→ Requirement
In the material below, the lines from the one containing "(** [uint8_t]: the value of a byte. *)" through the one containing "(** [size_t] on" are to be given again exactly, ends included, and no others.

→ Data supplied
Lemma tallyFree_getOrCreateLegacyEntityId ty t n :
  tallyFree (getOrCreateLegacyEntityId ty t n).
Proof. unfold getOrCreateLegacyEntityId. repeat tally_step. Qed.

Lemma tallyFree_registerAliases m cid : tallyFree (registerAliases m cid).
Proof.
  unfold registerAliases. repeat tally_step; apply tallyFree_upsertAlias.
Qed.

Lemma tallyFree_findAliasCandidates t n ty : tallyFree (findAliasCandidates t n ty).
Proof. unfold findAliasCandidates. repeat tally_step. Qed.

Lemma tallyFree_resolveMention u fid m : tallyFree (resolveMention u fid m).
Proof.
  unfold resolveMention.
  repeat first [ apply tallyFree_findAliasCandidates
               | apply tallyFree_registerAliases
               | apply tallyFree_getOrCreateLegacyEntityId
               | tally_step ].
Qed.

Lemma tallyFree_Ok {A} (c : Tx A) w a w' :
  tallyFree c -> c w = Ok a w' ->
  failed (stats w') = failed (stats w) /\ processed (stats w') = processed (stats w).
Proof. intros T H. specialize (T w). rewrite H in T. exact T. Qed.

Lemma tallyFree_Threw {A} (c : Tx A) w e w' :
  tallyFree c -> c w = Threw e w' ->
  failed (stats w') = failed (stats w) /\ processed (stats w') = processed (stats w).
Proof. intros T H. specialize (T w). rewrite H in T. exact T. Qed.
(** X3 at a concrete state.  [DeoptimizeAll] on the two frames, twice. *)
Lemma DeoptimizeAll_idempotent_witness :
  exists w',
    DeoptimizeAll 3 stack_world = Returns tt w' /\
    DeoptimizeAll 3 w' = Returns tt w'.
Proof.
  exact (DeoptimizeAll_idempotent 3 stack_world world_well_formed
           stack_world_coherent stack_world_frames_live ltac:(simpl; lia)).
Defined.

End MarkingRuns.

Section DeoptSequenceRuns.
Import DeoptEntries DeoptSequence Examples.Entries.

(** X4 at a concrete state.  One FPU register of 16 bytes and two CPU
    registers of 8, saved at 4096, in a memory whose every word holds its
    own address: the FPU register is read at 4096, the second CPU register
    at 4120. *)
Lemma CopySavedRegisters_layout_witness :
  fst (@CopySavedRegisters target (fun address => address) 4096) !! 0%nat
    = Some 4096 /\
  snd (@CopySavedRegisters target (fun address => address) 4096) !! 1%nat
    = Some 4120.
Proof.
  destruct (@CopySavedRegisters_layout target (fun address => address) 4096
              eq_refl) as (_ & _ & Hfpu & Hcpu).
  split.
  - exact (Hfpu 0%nat ltac:(simpl; lia)).
  - exact (Hcpu 1%nat ltac:(simpl; lia)).
Defined.

(** X5 at a concrete state.  A deoptimization of two frames on the isolate
    of the example, which has no context: none is left. *)
Lemma deopt_sequence_leaves_no_context_witness :
  exists iso',
    @run target (deopt_sequence 4096 [8192; 8256]) isolate = Some iso' /\
    deopt_context iso' = None /\
    contexts iso' = ∅.
Proof.
  apply (@deopt_sequence_leaves_no_context target 4096 [8192; 8256] isolate).
  - simpl. eauto.
  - repeat constructor; simpl; eauto.
Defined.

(** X6 at a concrete state.  The fill phase of a complete deoptimization
    comes after its copy phase. *)
Lemma fill_and_materialize_need_a_context_witness :
  deopt_context isolate = None /\
  is_Some (@run target [CopyFrame 4096; FillFrame 8192; Materialize] isolate) /\
  in_window [CopyFrame 4096] = true.
Proof.
  split; [reflexivity | ].
  destruct (@run target [CopyFrame 4096; FillFrame 8192; Materialize] isolate)
    as [iso'|] eqn:Hrun; [ | vm_compute in Hrun; discriminate].
  split; [eauto | ].
  apply (@fill_and_materialize_need_a_context target [CopyFrame 4096]
           (FillFrame 8192) [Materialize] isolate iso' eq_refl Hrun).
  discriminate.
Defined.

End DeoptSequenceRuns.

Section TypeEngineInvariantRuns.
Import TypeEngine TypeEngineContract Examples.Types.

Lemma model_canonicalizes : @canonicalizes model.
Proof. intros o type_arguments. split; reflexivity. Qed.

Lemma calls_run :
  @run_calls model (flags 100) calls world = Some world_after_calls.
Proof. vm_compute. reflexivity. Qed.

(** X7 at a concrete state.  Over the three calls of the example the cache
    at 201 keeps its check and no cache appears at 202. *)
Lemma subtype_caches_append_only_witness :
  @run_calls model (flags 100) calls world = Some world_after_calls /\
  (exists more,
     caches world_after_calls !! 201 = Some ([mkCheck 9 0 0 true] ++ more)) /\
  caches world_after_calls !! 202 = None.
Proof.
  split; [exact calls_run | split].
  - exact (@subtype_caches_append_only model (flags 100) calls world
             world_after_calls calls_run 201).
  - exact (@subtype_caches_append_only model (flags 100) calls world
             world_after_calls calls_run 202).
Defined.
Definition set_outbound (v : list AudioFrame) (st : State) : State :=
  mkState (isConnected st) (isSpeaking st) (isBusy st) (messages st)
    (error st) (volume st) (audioContextInput st) (audioContextOutput st)
    (processorRef st) (sourceRef st) (nextStartTime st) (audioSources st)
    (streamRef st) (activeSessionRef st) (currentSessionIdRef st)
    (currentInputTrans st) (currentOutputTrans st) v (pendingSends st)
    (playback st) (stopped st) (speakingTimers st) (released st)
    (nextSource st).

Definition set_pendingSends (v : list (Z * AudioFrame)) (st : State) : State :=
  mkState (isConnected st) (isSpeaking st) (isBusy st) (messages st)
    (error st) (volume st) (audioContextInput st) (audioContextOutput st)
    (processorRef st) (sourceRef st) (nextStartTime st) (audioSources st)
    (streamRef st) (activeSessionRef st) (currentSessionIdRef st)
    (currentInputTrans st) (currentOutputTrans st) (outbound st) v
    (playback st) (stopped st) (speakingTimers st) (released st)
    (nextSource st).

Definition set_playback (v : list PlaybackSource) (st : State) : State :=
  mkState (isConnected st) (isSpeaking st) (isBusy st) (messages st)
    (error st) (volume st) (audioContextInput st) (audioContextOutput st)
    (processorRef st) (sourceRef st) (nextStartTime st) (audioSources st)
    (streamRef st) (activeSessionRef st) (currentSessionIdRef st)
    (currentInputTrans st) (currentOutputTrans st) (outbound st)
    (pendingSends st) v (stopped st) (speakingTimers st) (released st)
    (nextSource st).

Definition set_stopped (v : gset SourceId) (st : State) : State :=
  mkState (isConnected st) (isSpeaking st) (isBusy st) (messages st)
    (error st) (volume st) (audioContextInput st) (audioContextOutput st)
    (processorRef st) (sourceRef st) (nextStartTime st) (audioSources st)
    (streamRef st) (activeSessionRef st) (currentSessionIdRef st)
    (currentInputTrans st) (currentOutputTrans st) (outbound st)
    (pendingSends st) (playback st) v (speakingTimers st) (released st)
    (nextSource st).

Definition set_speakingTimers (v : nat) (st : State) : State :=
  mkState (isConnected st) (isSpeaking st) (isBusy st) (messages st)
    (error st) (volume st) (audioContextInput st) (audioContextOutput st)
    (processorRef st) (sourceRef st) (nextStartTime st) (audioSources st)
    (streamRef st) (activeSessionRef st) (currentSessionIdRef st)
    (currentInputTrans st) (currentOutputTrans st) (outbound st)
    (pendingSends st) (playback st) (stopped st) v (released st)
    (nextSource st).

Definition set_released (v : list Resource) (st : State) : State :=
  mkState (isConnected st) (isSpeaking st) (isBusy st) (messages st)
    (error st) (volume st) (audioContextInput st) (audioContextOutput st)
    (processorRef st) (sourceRef st) (nextStartTime st) (audioSources st)
    (streamRef st) (activeSessionRef st) (currentSessionIdRef st)
    (currentInputTrans st) (currentOutputTrans st) (outbound st)
    (pendingSends st) (playback st) (stopped st) (speakingTimers st) v
    (nextSource st).
(** * losgodis: UTF-8 validation and decoding, and the string pool

    A shallow embedding of [src/losgodis/utf8.cpp], [losgodis/utf8.hpp],
    [src/losgodis/string_pool.cpp] and [losgodis/string_pool.hpp], with the
    properties of the specification proved about it. *)

From Stdlib Require Import ZArith Lia List Bool.
From Stdlib Require Import Init.Byte Strings.Byte.
From stdpp Require Import base tactics option list numbers.

Local Open Scope Z_scope.

(** ** Machine integers *)

(** [uint8_t]: the value of a byte. *)
Definition u8 (b : byte) : Z := Z.of_N (Byte.to_N b).

(** The byte with a given value (used to build inputs; 0 outside [0,256)). *)
Definition byte_of (z : Z) : byte :=
  match Byte.of_N (Z.to_N z) with
  | Some b => b
  | None => x00
  end.

(** [size_t] on the 64-bit targets the hash constants select
    ([sizeof(size_t) == 8]): arithmetic wraps modulo 2^64. *)
Definition size_t_modulus : Z := 2 ^ 64.
Definition wrap (z : Z) : Z := z mod size_t_modulus.

Notation "a +' b" := (wrap (a + b)) (at level 50, left associativity).
Notation "a -' b" := (wrap (a - b)) (at level 50, left associativity).

(** [x << n] on [unsigned] and [uint32_t], which are 32 bits wide. *)
Definition shl32 (x n : Z) : Z := Z.shiftl x n mod 2 ^ 32.

(** A C++ integer used as a condition: true when not zero. *)
Definition truthy (z : Z) : bool := negb (z =? 0).

#[global] Instance byte_eq_dec : EqDecision byte := Byte.byte_eq_dec.

Module Utf8.

(** ** Data of [losgodis/utf8.hpp] *)

(** [codepoint_t = uint32_t]. *)
Abbreviation codepoint_t := Z.

(** A [byte_range] is [(start_, byte_count_)]; it is modelled by the bytes it
    spans, and every pointer into it by its offset from [start_]. *)
Abbreviation byte_range := (list Byte.byte).
(** * gst-python: the pipeline engine behind the binding, and its example scripts

  The repository is a scripting-language binding of a media pipeline
  library together with three example scripts ([cp.py], [f2f.py],
  [dvdplay.py]).  The scripts are embedded from their source; the engine
  operations they call ([link], [set_state], [iterate], the element
  factory) live in the native module [_gstreamer], which the package
  [gstreamer/__init__.py] imports with [from _gstreamer import *]. *)

From stdpp Require Import gmap strings list fin_maps.
From Stdlib Require Import ZArith Lia Ascii.

Set Warnings "-register-all".

Local Open Scope string_scope.

(** ** Shared vocabulary *)

(** The error taxonomy of the engine. *)
Inductive Error : Type :=
| UnknownElementType
| DuplicateName
| NotAChild
| AlreadyLinked
| NotLinked
| IncompatibleCapabilities
| StateChangeFailure
| StateChangeTimeout
| UnknownProperty
| TypeMismatch.

(** A synchronous result: success with a value, or one error of the taxonomy. *)
Inductive Result (A : Type) : Type :=
| Ok (a : A)
| Fail (e : Error).
Arguments Ok {A} a.
Arguments Fail {A} e.

Definition is_ok {A} (r : Result A) : bool :=
match r with Ok _ => true | Fail _ => false end.

(** Element states, ordered NULL(0) < READY(1) < PAUSED(2) < PLAYING(3). *)
Inductive State : Type := STATE_NULL | STATE_READY | STATE_PAUSED | STATE_PLAYING.

Definition rank (s : State) : nat :=
match s with
| STATE_NULL => 0
| STATE_READY => 1
| STATE_PAUSED => 2
| STATE_PLAYING => 3
end.

#[global] Instance State_eq_dec : EqDecision State.
Proof. solve_decision. Defined.

#[global] Instance Error_eq_dec : EqDecision Error.
Proof. solve_decision. Defined.

(** Property values the scripts pass to [set_property]. *)
Inductive Value : Type :=
| VInt (z : Z)
| VStr (s : string).

(** ** Pads and links *)

Module Pads.

Inductive Direction : Type := SRC | SINK.

Definition PadId := nat.
Definition ElemId := nat.

(** A capability descriptor: the set of data formats a pad accepts. *)
Abbreviation CapsDescriptor := (gset string).

Record Pad : Type := mkPad {
  name : string;
  direction : Direction;
  capabilities : CapsDescriptor;
  peer : option PadId;
  owner : ElemId
}.

Definition set_peer (p : Pad) (q : option PadId) : Pad :=
  {| name := name p; direction := direction p;
     capabilities := capabilities p; peer := q; owner := owner p |}.

Definition has_peer (p : Pad) : bool :=
  match peer p with Some _ => true | None => false end.

(** Two descriptors are compatible when their intersection is not empty. *)
Definition caps_intersect (c d : CapsDescriptor) : bool :=
  bool_decide (c ∩ d ≠ ∅).

(** Modelled from the spec: [link] and [unlink] are implemented in the
    native module, which is not part of the Python sources; the scripts only
    call them ([src.link(sink)] in f2f.py, [pad.link(...)] in dvdplay.py).
    Pads are objects with identity and a mutable [peer] field, so they live
    in a store keyed by pad identifier, and a link is the mutual peer
    relation between two entries.  The checks run in the order the spec
    lists them: [AlreadyLinked] first, then [IncompatibleCapabilities].
    The result is [None] when an identifier names no pad of the store, which
    no call on two pad objects can produce. *)
Definition link (g : gmap PadId Pad) (a b : PadId)
  : option (Result (gmap PadId Pad)) :=
  match g !! a, g !! b with
  | Some pa, Some pb =>
      if has_peer pa || has_peer pb then Some (Fail AlreadyLinked)
      else if negb (caps_intersect (capabilities pa) (capabilities pb))
      then Some (Fail IncompatibleCapabilities)
      else Some (Ok (<[b := set_peer pb (Some a)]>
                       (<[a := set_peer pa (Some b)]> g)))
  | _, _ => None
  end.

(** Modelled from the spec: [unlink] is the exact inverse of [link]; it
    clears both peer references of a linked pair and fails with
    [NotLinked] otherwise, in particular when a pad has no peer. *)
Definition unlink (g : gmap PadId Pad) (a b : PadId)
  : option (Result (gmap PadId Pad)) :=
  match g !! a, g !! b with
  | Some pa, Some pb =>
      if bool_decide (peer pa = Some b) && bool_decide (peer pb = Some a)
      then Some (Ok (<[b := set_peer pb None]>
                       (<[a := set_peer pa None]> g)))
      else Some (Fail NotLinked)
  | _, _ => None
  end.

(** The peer of a pad of the store, if the pad exists and is linked. *)
Definition peer_of (g : gmap PadId Pad) (a : PadId) : option PadId :=
  match g !! a with Some p => peer p | None => None end.

(** A small store used to run the operations: a source pad and two sink
    pads, the second sink accepting a format the source does not offer. *)
Definition demo_store : gmap PadId Pad :=
  <[2 := mkPad "sink" SINK {["audio/raw"]} None 12]>
  (<[1 := mkPad "sink" SINK {["video/raw"; "video/mpeg"]} None 11]>
  (<[0 := mkPad "src" SRC {["video/mpeg"]} None 10]> ∅)).

End Pads.

(** ** The element factory *)

Module Factory.
Import Pads.

Record Element : Type := mkElement {
  ename : string;
  pads : list PadId;
  state : State;
  properties : gmap string Value;
  parent : option ElemId
}.

(** The graph: every pad and every element that exists, by identifier. *)
Record Graph : Type := mkGraph {
  pad_store : gmap PadId Pad;
  elements : gmap ElemId Element
}.

(** What a registered element type provides: the pads its elements are
    created with and the default values of their properties. *)
Record PadTemplate : Type := mkTemplate {
  t_name : string;
  t_direction : Direction;
  t_caps : CapsDescriptor
}.

Record ElementType : Type := mkType {
  templates : list PadTemplate;
  defaults : gmap string Value
}.

(** The pads of a new element are added to the store under fresh
    identifiers. *)
Fixpoint add_pads (owner : ElemId) (ts : list PadTemplate)
  (store : gmap PadId Pad) : list PadId * gmap PadId Pad :=
  match ts with
  | [] => ([], store)
  | t :: ts' =>
      let id := fresh (dom store) in
      let (ids, store') :=
        add_pads owner ts'
          (<[id := mkPad (t_name t) (t_direction t) (t_caps t) None owner]> store) in
      (id :: ids, store')
  end.

(** Modelled from the spec: the factory lookup
    [createElement(typeName, instanceName)] is implemented in the native
    library ([gst_element_factory_make] and the [Element] constructor in the
    scripts).  An unregistered type name fails with [UnknownElementType] and
    leaves the graph as it is; a registered one adds a new element, in state
    NULL and without parent, together with its pads. *)
Definition createElement (registry : gmap string ElementType) (g : Graph)
  (typeName instanceName : string) : Result ElemId * Graph :=
  match registry !! typeName with
  | None => (Fail UnknownElementType, g)
  | Some ty =>
      let id := fresh (dom (elements g)) in
      let (ids, store) := add_pads id (templates ty) (pad_store g) in
      (Ok id,
       mkGraph store
               (<[id := mkElement instanceName ids STATE_NULL (defaults ty) None]>
                  (elements g)))
  end.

→ Task result
(** [uint8_t]: the value of a byte. *)
Definition u8 (b : byte) : Z := Z.of_N (Byte.to_N b).

(** The byte with a given value (used to build inputs; 0 outside [0,256)). *)
Definition byte_of (z : Z) : byte :=
  match Byte.of_N (Z.to_N z) with
  | Some b => b
  | None => x00
  end.

(** [size_t] on the 64-bit targets the hash constants select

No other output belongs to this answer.